Mayor of Jonava district
- In office 13 December 2016 – 11 April 2019
- Preceded by: Mindaugas Sinkevičius
- Succeeded by: Mindaugas Sinkevičius

Vice-Mayor of Jonava district
- In office 9 April 2015 – 13 December 2016
- Preceded by: Remigijus Osauskas

Member of the Seimas
- Incumbent
- Assumed office 13 November 2020
- Preceded by: Rimantas Sinkevičius
- Constituency: Jonava

Personal details
- Born: 10 September 1975 (age 50) Jonava, Lithuanian SSR, Soviet Union
- Party: Social Democratic Party of Lithuania
- Spouse: Rasa
- Children: Son
- Alma mater: Vytautas Magnus University, Law Faculty
- Occupation: Politician
- Profession: Lawyer
- Cabinet: Paluckas Cabinet

= Eugenijus Sabutis =

Lithuanian politician (born 1975)

Eugenijus Sabutis (born 10 September 1975 in Jonava) is a Lithuanian politician and since 2016 Mayor of Jonava. Minister of Transport and Communications since 12 December 2024.

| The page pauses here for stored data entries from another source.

(** * Route resolution engine of gapp: client trie router and server matcher

    A shallow embedding of the two route matchers of the repository:

    - the server side of [server/preload.go]: [SplitPath], [MatchPattern],
      [MatchRoute], [SubstituteParams], [HasUnsubstitutedParam];
    - the client side [Router] class (TypeScript): the constructor,
      [addRouteToTree], [find], [findParams] and [url].

    Strings are modelled as [string] (sequences of 8-bit characters).  The
    only characters the code inspects are '/', ':' and '?', all ASCII, so the
    difference between Go's byte strings and JavaScript's UTF-16 strings does
    not show in the functions below. *)

From Stdlib Require Import Ascii String.
From stdpp Require Import base option list gmap strings.

Local Open Scope stdpp_scope.

(** ** String primitives used by both implementations *)

Module Str.

(** Membership of a character in a string (Go cut sets). *)
Fixpoint mem (c : ascii) (s : string) : bool :=
  match s with
  | EmptyString => false
  | String a s' => bool_decide (a = c) || mem c s'
  end.

(** [s.split(sep)] in JavaScript and [strings.Split(s, sep)] in Go, for a
    separator of one character (every call site passes "/").  The result is
    never empty: the empty string splits into one empty segment. *)
Fixpoint split (sep : ascii) (s : string) : list string :=
  match s with
  | EmptyString => [EmptyString]
  | String c s' =>
      if bool_decide (c = sep) then EmptyString :: split sep s'
      else match split sep s' with
           | [] => [String c EmptyString]
           | h :: t => String c h :: t
           end
  end.
Definition setShowRouteModal (b : bool) (s : ReportListState) :=
  {| heap := heap s; reports := reports s;
     selectedReportIds := selectedReportIds s;
     showRouteModal := b;
     optimizedRoute := optimizedRoute s |}.

(** The local variables of the [while] loop of [handleOptimizeRoute]. *)
Record LoopState := {
  route : list ReportRef;
  unvisited : list ReportRef;
  current : ReportRef;
}.

Section Routing.

Context (M : MathObject).

(** ** Helper: distance calculation *)

Definition deg2rad (deg : float) : float := (deg * (Math_PI / 180))%float.

Definition getDistanceFromLatLonInKm (lat1 lon1 lat2 lon2 : float) : float :=
  let R := 6371%float in
  let dLat := deg2rad (lat2 - lat1) in
  let dLon := deg2rad (lon2 - lon1) in
  let a :=
    (Math_sin M (dLat / 2) * Math_sin M (dLat / 2) +
     Math_cos M (deg2rad lat1) * Math_cos M (deg2rad lat2) *
     Math_sin M (dLon / 2) * Math_sin M (dLon / 2))%float in
  let c := (2 * Math_atan2 M (Math_sqrt a) (Math_sqrt (1 - a)))%float in
  (R * c)%float.

(** ** Helper to safely get coordinates

    For a [centerCity] that names an inherited member the helper returns
    [{ lat: undefined, lng: undefined }].  Every use of these fields is
    numeric, and [undefined] converts to NaN: the record holds NaN. *)

Definition getCoords (h : Heap) (r : ReportRef) : LatLng :=
  match coordinates (h r) with
  | Some c => {| lat := latitude c; lng := longitude c |}
  | None =>
      match CITY_COORDINATES !! centerCity (h r) with
      | Some cityCoords => {| lat := lat cityCoords; lng := lng cityCoords |}
      | None =>
          if decide (centerCity (h r) ∈ Object_prototype_members)
          then {| lat := nan; lng := nan |}
          else {| lat := 0; lng := 0 |}
      end
  end.
Example check_ed_missing_course :
  fst (check_ed ed_missing_course ed_world) = Raise SystemExit.
Proof. reflexivity. Qed.

Example check_ed_short_row :
  fst (check_ed [["FitNZ0002"; "A Student"; ""; "2020-06-15 00:00:00"]] ed_world)
  = Raise IndexError.
Proof. reflexivity. Qed.

Ltac case_empty :=
  match goal with
  | |- context [String.eqb ?v ""] => destruct (String.eqb_spec v "")
  end.

(** The scan of well-formed rows completes; it never removes an error,
    and it adds one for a row with a required column empty. *)
Lemma check_ed_scan_total (report_data : list row) (errors warnings : list string) :
  Forall (fun student : row => (5 <= length student)%nat) report_data ->
  exists errors' warnings' : list string,
    check_ed_scan report_data errors warnings = Ok (errors', warnings') /\
    (length errors <= length errors')%nat /\
    (Exists missing_required report_data -> (length errors < length errors')%nat).
Proof.
  intros Hrows. revert errors warnings.
  induction Hrows as [|student rest Hlen _ IH]; intros errors warnings.
  - exists errors, warnings. split; [reflexivity|split; [lia|]].
    intros Hex. inversion Hex.
  - destruct (getitem_in_range student 0) as [v0 H0]; [lia|].
    destruct (getitem_in_range student 1) as [v1 H1]; [lia|].
    destruct (getitem_in_range student 2) as [v2 H2]; [lia|].
    destruct (getitem_in_range student 3) as [v3 H3]; [lia|].
    destruct (getitem_in_range student 4) as [v4 H4]; [lia|].
    assert (missing_required student -> v2 = "" \/ v3 = "" \/ v4 = "") as Hmiss.
    { unfold missing_required. rewrite H2, H3, H4.
      intros [?|[?|?]]; [left|right; left|right; right]; congruence. }
    cbn [check_ed_scan]. rewrite H1, H2, H3, H4, H0. unfold res_bind.
    repeat case_empty;
      match goal with
      | |- context [check_ed_scan rest ?e ?w] =>
          destruct (IH e w) as (errors' & warnings' & Hscan & Hle & Hlt)
      end;
      exists errors', warnings';
      rewrite ?length_app in Hle, Hlt; simpl in Hle, Hlt;
      (split; [exact Hscan|split; [lia|]]);
      intros Hex; inversion Hex as [? ? Hhere|? ? Hthere]; subst;
      try (specialize (Hlt Hthere)); try lia;
      destruct (Hmiss Hhere) as [?|[?|?]]; congruence.
Qed.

Eugenijus Sabutis was appointed Minister of Transport and Communications in December 2024. During his term, he has focused on reshaping national infrastructure priorities amid fiscal pressures.

== Biography ==
Eugenijus Sabutis graduated from Jonava Gymnasium in 1994 and then graduated from Vytautas Magnus University.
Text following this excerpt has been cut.